The evening I saw the Guarneri Quartet, they played Beethoven’s String Quartet in C sharp minor, Op.131, of which Stravinsky said “Everything in this masterpiece is perfect, inevitable, unalterable.” Until then I don’t believe I’d ever listened to a string quartet, let alone seen one performed. Oh perhaps I did see some television show or movie which had a string quartet sawing away in a corner at a ball, but the Guarneri performance had nothing to do with that. As you probably know by now, I am given to hyperbole and have used the word “galvanize” to describe my emotion before just about every piece I’ve written about so far. If any piece of music ever galvanized me, however, it was this quartet.

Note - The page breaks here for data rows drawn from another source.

(** X6. When [disconnect()] throws, the adapter was connected, the timer
    has been cleared and its field is [null], and the port has not been
    closed behind the caller's back: either [close()] is the call that
    rejected, with the caller's error, or [close()] was never called. *)
Theorem disconnect_failure (w w' : World) (e : JsError) :
  disconnect w = (Throw e, w') →
  isConnected w = true ∧ readInterval w' = None ∧ onResiveFunc w' = onResiveFunc w
  ∧ (count_event is_close (trace w') = count_event is_close (trace w)
     ∨ (readableStreamClosed w' = None ∧ writableStreamClosed w' = None
        ∧ last (trace w') = Some EvClose
        ∧ ∃ h, port_close h = (Rejected e, host w'))).
Proof.
  unfold disconnect. run.
  destruct (isConnected w) eqn:Hc; cbn; [|done].
  destruct (readInterval w) as [t|] eqn:Ht; cbn;
  settle_or reader_cancel failed_before_close;
  (destruct (readableStreamClosed w) as [q|] eqn:Hq; cbn;
   [settle_or (promise_await q) failed_before_close|]);
  settle_or writer_close failed_before_close;
  (destruct (writableStreamClosed w) as [p|] eqn:Hp; cbn;
   [settle_or (promise_await p) failed_before_close|]);
  (settle_or port_close idtac; [done|]);
  intros [= <- <-]; cbn -[count_event]; repeat split; try done;
  right; repeat split; try done; try apply last_snoc; eauto.
Qed.


(** X8. On a connected adapter that has an inbound pipe stored, when
    [reader.cancel()] fulfils and the promise of that pipe then rejects,
    which the pipe into a decoder does once its reader is cancelled,
    [disconnect()] throws that rejection after the clearing of the timer (if
    one is stored), the cancellation and the await, and makes no further
    call: the writer is not closed and the port is not closed.  The timer
    field is [null]; both pipe promises stay stored. *)
Theorem disconnect_inbound_rejected (w : World) (q : Promise) (e : JsError) (h1 h2 : Host) :
  isConnected w = true →
  readableStreamClosed w = Some q →
  reader_cancel (cleared_host w) = (Fulfilled tt, h1) →
  promise_await q h1 = (Rejected e, h2) →
  (disconnect w).1 = Throw e
  ∧ trace (exec disconnect w) =
      (trace w ++ nullable EvClearInterval (readInterval w) ++ [EvCancel; EvAwait q])%list
  ∧ host (exec disconnect w) = h2
  ∧ readInterval (exec disconnect w) = None
  ∧ readableStreamClosed (exec disconnect w) = Some q
  ∧ writableStreamClosed (exec disconnect w) = writableStreamClosed w
  ∧ onResiveFunc (exec disconnect w) = onResiveFunc w.
Proof.
  intros Hc Hq Hcancel Hawait. unfold cleared_host in Hcancel.
  unfold disconnect. run. rewrite Hc. cbn.
  destruct (readInterval w) as [t|] eqn:Ht; cbn;
    rewrite Hcancel; cbn; rewrite Hq; cbn; rewrite Hawait; cbn;
    repeat split; try done; by rewrite <- ?app_assoc.
Qed.

(** X9. An adapter built on a port that is already open counts as
    connected: [connect()] is void, so no pipe is set up and no timer is
    started, and a completed [disconnect()] has nothing to clear or await:
    it cancels the reader, closes the writer and closes the port. *)
Theorem adapter_on_open_port (port : Host) (options : option (gmap string JsValue)) :
  not_null (port_readable port) = true →
  not_null (port_writable port) = true →
  connect (constructor port options) = (Normal tt, constructor port options)
  ∧ readInterval (constructor port options) = None
  ∧ ∀ w', disconnect (constructor port options) = (Normal tt, w') →
      trace w' = (trace (constructor port options) ++ [EvCancel; EvWriterClose; EvClose])%list.
Proof.
  intros Hr Hw.
  assert (Hc : isConnected (constructor port options) = true).
  { unfold isConnected. simpl. by rewrite Hr, Hw. }
  split; [by apply connect_connected|]. split; [done|].
  intros w' H. destruct (disconnect_closing _ _ Hc H) as (_ & _ & _ & Htr).
  by rewrite Htr.
Qed.

End Lifecycle.

(** ** The read loop, on any host *)

Section ReadLoop.
Context {P : Platform}.

Ltac run :=
  unfold await_nullable, return_ in *;
  unfold bind, ret, throw, gets, modify, call, call_throwing, await,
    try_catch, invoke, exec in *.

(** X10. While no receive function is registered, a run of the read
    function still takes the next chunk from the decoder and drops it: the
    read is the only call made, the host has moved past the chunk, and no
    function is called. *)
Theorem readData_without_callback (w : World) (r : ReadResult) (h : Host) :
  onResiveFunc w = None →
  reader_read (host w) = (Fulfilled r, h) →
  callbacks (trace (exec readData w)) = callbacks (trace w)
  ∧ (done r = false → readData w = (Normal tt, host_step EvRead h w)).
Proof.
  intros Hf Hread. unfold readData. run. rewrite Hread. cbn. rewrite Hf. cbn.
  destruct (done r); cbn.
  - split; [|done].
    destruct (reader_releaseLock h) as [[[]|e] h']; cbn;
      unfold callbacks; by rewrite !omap_app, !app_nil_r.
  - split; [|done]. unfold callbacks. by rewrite omap_app, app_nil_r.
Qed.

(** X11. A run of the read function releases the reader's lock exactly when
    its read reports the end of the stream and the receive function, if one
    is registered, returns: once then, never otherwise.  A receive function
    that throws on the final empty string leaves the lock held. *)
Theorem readData_releaseLock (w : World) (r : ReadResult) (h : Host) :
  reader_read (host w) = (Fulfilled r, h) →
  count_event is_releaseLock (trace (exec readData w)) =
    count_event is_releaseLock (trace w) +
    (if done r && negb (callback_throws w r) then 1 else 0).
Proof.
  intros Hread. unfold readData, callback_throws. run. rewrite Hread. cbn -[count_event js_or].
  destruct (onResiveFunc w) as [func|]; cbn -[count_event js_or].
  - destruct (cb_throws func (js_or (value r) "")); cbn -[count_event js_or].
    + rewrite andb_false_r, !count_event_snoc. cbn [is_releaseLock]. lia.
    + rewrite andb_true_r. destruct (done r); cbn -[count_event js_or].
      * destruct (reader_releaseLock h) as [[[]|e] h']; cbn -[count_event js_or];
          rewrite !count_event_snoc; cbn [is_releaseLock]; lia.
      * rewrite !count_event_snoc. cbn [is_releaseLock]. lia.
  - rewrite andb_true_r. destruct (done r); cbn -[count_event js_or].
    + destruct (reader_releaseLock h) as [[[]|e] h']; cbn -[count_event js_or];
        rewrite !count_event_snoc; cbn [is_releaseLock]; lia.
    + rewrite !count_event_snoc. cbn [is_releaseLock]. lia.
Qed.

(** What one run keeps. *)
Lemma readData_frame (w : World) :
  (readData w).1 = Normal tt
  ∧ serialPortOptions (exec readData w) = serialPortOptions w
  ∧ writableStreamClosed (exec readData w) = writableStreamClosed w
  ∧ readableStreamClosed (exec readData w) = readableStreamClosed w
  ∧ readInterval (exec readData w) = readInterval w
  ∧ onResiveFunc (exec readData w) = onResiveFunc w
  ∧ count_event is_read (trace (exec readData w)) = S (count_event is_read (trace w)).
Proof.
  unfold readData. run.
  destruct (reader_read (host w)) as [[r|e] h]; cbn -[count_event].
  2:{ repeat split; try done. rewrite count_event_snoc. cbn [is_read]. lia. }
  destruct (onResiveFunc w) as [func|] eqn:Hf; cbn -[count_event].
  - destruct (cb_throws func _); cbn -[count_event].
    { repeat split; try done. rewrite !count_event_snoc. cbn [is_read]. lia. }
    destruct (done r); cbn -[count_event].
    + destruct (reader_releaseLock h) as [[[]|e] h']; cbn -[count_event];
        repeat split; try done; rewrite !count_event_snoc; cbn [is_read]; lia.
    + repeat split; try done. rewrite !count_event_snoc. cbn [is_read]. lia.
  - destruct (done r); cbn -[count_event].
    + destruct (reader_releaseLock h) as [[[]|e] h']; cbn -[count_event];
        repeat split; try done; rewrite !count_event_snoc; cbn [is_read]; lia.
    + repeat split; try done. rewrite !count_event_snoc. cbn [is_read]. lia.
Qed.

(** X12. However many times the timer fires, whatever the reads and
    [releaseLock] do, and whether the receive function returns or throws,
    the loop never throws and issues exactly one read per firing.  The read
    function itself writes no field: with a receive function that does not
    call the adapter's methods while it runs, every field of the adapter is
    after the firings as it was before. *)
Theorem poll_invariant (n : nat) (w : World) :
  (poll n w).1 = Normal tt
  ∧ serialPortOptions (exec (poll n) w) = serialPortOptions w
  ∧ writableStreamClosed (exec (poll n) w) = writableStreamClosed w
  ∧ readableStreamClosed (exec (poll n) w) = readableStreamClosed w
  ∧ readInterval (exec (poll n) w) = readInterval w
  ∧ onResiveFunc (exec (poll n) w) = onResiveFunc w
  ∧ count_event is_read (trace (exec (poll n) w)) = count_event is_read (trace w) + n.
Proof.
  revert w. induction n as [|n IH]; intros w.
  - cbn -[count_event]. repeat split; try done; lia.
  - destruct (readData_frame w) as (Hn & Ho & Hw & Hr & Ht & Hf & Hc).
    unfold exec in *. cbn [poll]. unfold bind.
    destruct (readData w) as [c w1]. simpl in Hn, Ho, Hw, Hr, Ht, Hf, Hc. subst c.
    destruct (IH w1) as (IHn & IHo & IHw & IHr & IHt & IHf & IHc).
    rewrite IHo, IHw, IHr, IHt, IHf, IHc, Ho, Hw, Hr, Ht, Hf, Hc.
    repeat split; try done; lia.
Qed.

With seven movements, it is by far the longest of Beethoven’s quartets, but don’t let its length daunt you. Beethoven wrote this the year before he died and three years after his Symphony Number 9. Since he was only 57 at the time, we can say he was at the height of his powers. I seem to recall reading somewhere that Beethoven regarded the string quartet as the greatest form, even more expressive than symphonies. Once, at a performance of the Third Symphony at Catholic University, I saw that Beethoven would start a melody in the first violins, move it to the seconds, then to the violas and finally to the cellos. Those four instruments, of course, comprise the string quartet, but the tight playing of the Opus 131 quartet could not be achieved in the symphonic form. Indeed where you tend to be carried along majestically in many symphonies supported by the lush melodies, in a string quartet you’re rushing along at 1000 miles an hour in the nose cone of a missile. (Oops. Hyperbole again.) But listen to the presto movement, if you don’t believe me. I found the sheet music to the quartet in a garage sale once and followed along. It was exciting: the notes seemed to fly off the page.

After that semester, I lost touch with Truell. Though he did not become my mentor, he did me a great favor by turning me on to this piece. This quartet is not melodious in the sense that it has few “hum-able” tunes in it, but it contains beautifully lyrical passages that transport you with their depth of feeling. I cannot recommend any more highly this piece to anyone wanting to listen to a great piece of classical music.